Start of Exercise inputs

(** C9 (negative index at the lower bound).  [solarToLunar] accepts the year
    1890.  For a date of 1890 before the first lunar day of the 1890 record,
    the call returns a result dictionary whose lunar year is 1889; the
    lookups for 1889 use the index [-1], which reads the last row of the
    table, the record of 2100.  The lunar fields of the result come from
    that row: the leap month is the row's first field, the month lengths
    are the ones decoded from the row's mask, and the lunar month and day
    are the position, in these month lengths, of the offset counted back
    from their sum. *)
Theorem C9_wraparound_at_1890 (t : list (list Z)) (cache : cache_t)
        (m d leap zenMonth zenDay monthData
           leap' zenMonth' zenDay' monthData' : Z) :
  table_ok t = true ->
  cache_ok cache ->
  valid_date 1890 m d ->
  py_index t (1890 - minYear) = Ok [leap; zenMonth; zenDay; monthData] ->
  py_index t (2100 - minYear) = Ok [leap'; zenMonth'; zenDay'; monthData'] ->
  Gregorian.ymd2ord 1890 m d < Gregorian.ymd2ord 1890 zenMonth zenDay ->
  exists (r : LunarInfo) (cache' : cache_t),
    solarToLunar t cache 1890 m d = (Ok (Value r), cache')
    /\ lunarYear r = 1889
    /\ 1889 - minYear = -1
    /\ py_index t (-1) = Ok [leap'; zenMonth'; zenDay'; monthData']
    /\ lunarLeapMonth r = leap'
    /\ let months :=
         List.map (monthLength monthData')
                  (range (if leap' =? 0 then 12 else 13)) in
       let end_ :=
         py_sum months
         + (Gregorian.ymd2ord 1890 m d
            - Gregorian.ymd2ord 1890 zenMonth zenDay) in
       getLunarLeapYear t 1889 = Ok leap'
       /\ getLunarYearDays t 1889 = Ok (mkLunarYearDays (py_sum months) months)
       /\ (exists tempDays : Z,
              find_month months end_ (range (py_len months)) 0 0
              = Ok (tempDays, lunarMonth r - 1)
              /\ lunarDay r = end_ - tempDays + 1)
       /\ (0 <= end_ ->
           exists j : nat,
             (j < List.length months)%nat
             /\ py_sum (List.firstn j months) <= end_
                < py_sum (List.firstn (S j) months)
             /\ lunarMonth r = Z.of_nat j + 1
             /\ lunarDay r = end_ - py_sum (List.firstn j months) + 1)
       /\ (end_ < 0 -> lunarMonth r = 1 /\ lunarDay r = end_ + 1).
Proof.
  intros Ht Hc Hv Hrow Hrow' Hlt.
  assert (Hy : minYear <= 1890 <= maxYear) by (unfold minYear, maxYear; lia).
  destruct (solarToLunar_total t cache 1890 m d Ht Hc Hy Hv)
    as (r & cache' & sp & E & _ & _ & _ & Eld & Eleap & _ & _).
  assert (Hv' : valid_date 1890 (m - 1 + 1) d)
    by (replace (m - 1 + 1) with m by lia; exact Hv).
  destruct (getLunarByBetween_total t 1890 (m - 1) d Ht Hy Hv')
    as (leap0 & zm & zd & bits & between & ly & mo & day & leap1
        & Hrow0 & _ & Hb & Hly & Eld' & Edate & _ & _ & _ & _ & _).
  rewrite Hrow in Hrow0. injection Hrow0 as <- <- <- <-.
  replace (m - 1 + 1) with m in Hb by lia.
  assert (Hneg : between < 0) by lia.
  destruct (Z.ltb_spec between 0) as [_|?]; [|lia].
  rewrite Eld in Eld'. injection Eld' as Ey Em Ed.
  specialize (Edate ltac:(lia)). subst ly.
  change (1890 - 1) with 1889 in *.
  pose proof (table_ok_wraparound t Ht) as Hw.
  change (minYear - 1 - minYear) with (-1) in Hw.
  change (maxYear - minYear) with (2100 - minYear) in Hw.
  rewrite Hrow' in Hw.
  assert (Hrow89 : py_index t (1889 - minYear)
                   = Ok [leap'; zenMonth'; zenDay'; monthData'])
    by exact Hw.
  pose proof (getLunarYearDays_eq t 1889 _ leap' monthData' Hrow89
                eq_refl eq_refl) as Hyd.
  assert (Ell : getLunarLeapYear t 1889 = Ok leap')
    by (apply (getLunarLeapYear_row _ _ _ _ Hrow89); reflexivity).
  destruct (getLunarYearDays_shape _ _ _ Hyd) as (_ & Hval & Hlen).
  cbn [monthDays] in Hval, Hlen.
  unfold getLunarDateByBetween in Edate. rewrite Hyd in Edate.
  cbn [rbind yearDays monthDays] in Edate.
  destruct (Z.gtb_spec between 0) as [?|_]; [lia|].
  exists r, cache'.
  split; [exact E|]. split; [exact Ey|]. split; [reflexivity|].
  split; [exact Hw|].
  split; [rewrite Ey, Ell in Eleap; now injection Eleap|].
  cbv zeta. rewrite <- Hb.
  remember (List.map (monthLength monthData')
              (range (if leap' =? 0 then 12 else 13))) as months eqn:Emonths.
  remember (py_sum months + between) as end_ eqn:Eend.
  assert (Hpos : forall x, List.In x months -> 0 < x).
  { intros x Hx. destruct (Hval x Hx); lia. }
  assert (Hne : months <> []).
  { intros En. rewrite En in Hlen. cbn in Hlen. lia. }
  apply rbind_ok in Edate. destruct Edate as ([tempDays month] & Ef & Ed').
  injection Ed' as Emo Eday.
  split; [exact Ell|]. split; [exact Hyd|]. split; [|split].
  - exists tempDays. split; [|lia].
    rewrite Ef. do 2 f_equal. lia.
  - intros Hnn.
    destruct (find_month_from months Hpos end_ (List.length months) 0 0
                eq_refl)
      as [(j & Hj & Hjb & Ej)|[Hge _]].
    + change (py_sum (List.firstn 0 months)) with 0. exact Hnn.
    + change (py_sum (List.firstn 0 months)) with 0 in Ej.
      rewrite range_py_len, Ej in Ef. injection Ef as Et Emonth.
      exists j. split; [lia|]. split; [exact Hjb|]. split; lia.
    + lia.
  - intros Hlt0.
    rewrite (find_month_before_start months end_ Hpos Hne Hlt0) in Ef.
    injection Ef as Et Emonth. split; lia.
Qed.
(** * PennyWise backend: a shallow embedding of [main.py]

    The FastAPI application of [main.py] is embedded as pure functions over
    an explicit database state.  Python [str] values are byte strings
    ([string], UTF-8 encoded), Python [float] values are IEEE-754 doubles
    ([PrimFloat.float]), path parameters and row ids are integers ([Z]).
    A handler that raises [HTTPException] returns the [HTTPException]
    constructor of [Result]; one that returns normally returns [Ok].

    The SQLite store is modelled at the level of the statements the handlers
    issue: a table is the list of its rows in rowid order, [INSERT] appends
    under the next [AUTOINCREMENT] id, [DELETE] and [UPDATE] act on the rows
    the [WHERE] clause selects, and a primary key rejects a second row with
    the same key.  [sqlite3] binds a NaN as [NULL], which the [REAL NOT NULL]
    columns refuse: the statement raises [sqlite3.IntegrityError], which no
    handler catches ([Uncaught]; the server answers 500).

    Outside the model: an id is a SQLite [INTEGER], so the handlers are
    modelled for ids in the signed 64-bit range ([in_int64]; [sqlite3]
    raises [OverflowError] when it is asked to bind any other [int]);
    SQLite holds the [REAL] -0.0 as 0.0, while the model keeps the sign of a
    zero; the date is parsed as ASCII (see [Strptime]). *)

From Stdlib Require Import ZArith List String Ascii Bool Lia.
From Stdlib Require Import Floats DecimalString.
From Stdlib Require Import Permutation Sorted.
Import ListNotations.

Local Open Scope Z_scope.
Local Open Scope string_scope.
Local Open Scope list_scope.

(** ** [hashlib.sha256]

    [hash_password] calls [hashlib.sha256(...).hexdigest()].  The digest is
    the SHA-256 function of FIPS 180-4 on 32-bit words, written here on [Z]
    with the wrap-around modulo [2^32] explicit. *)
Module Sha256.

Definition w32 (x : Z) : Z := Z.land x 4294967295.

End of Exercise inputs

## Exercise requirements
Out of the data above, set down the lines from the one with "issue: a table" to the one with "raises [OverflowError] when", both included, exactly as written and with no additions.

## Output of the task
    issue: a table is the list of its rows in rowid order, [INSERT] appends
    under the next [AUTOINCREMENT] id, [DELETE] and [UPDATE] act on the rows
    the [WHERE] clause selects, and a primary key rejects a second row with
    the same key.  [sqlite3] binds a NaN as [NULL], which the [REAL NOT NULL]
    columns refuse: the statement raises [sqlite3.IntegrityError], which no
    handler catches ([Uncaught]; the server answers 500).

    Outside the model: an id is a SQLite [INTEGER], so the handlers are
    modelled for ids in the signed 64-bit range ([in_int64]; [sqlite3]
    raises [OverflowError] when it is asked to bind any other [int]);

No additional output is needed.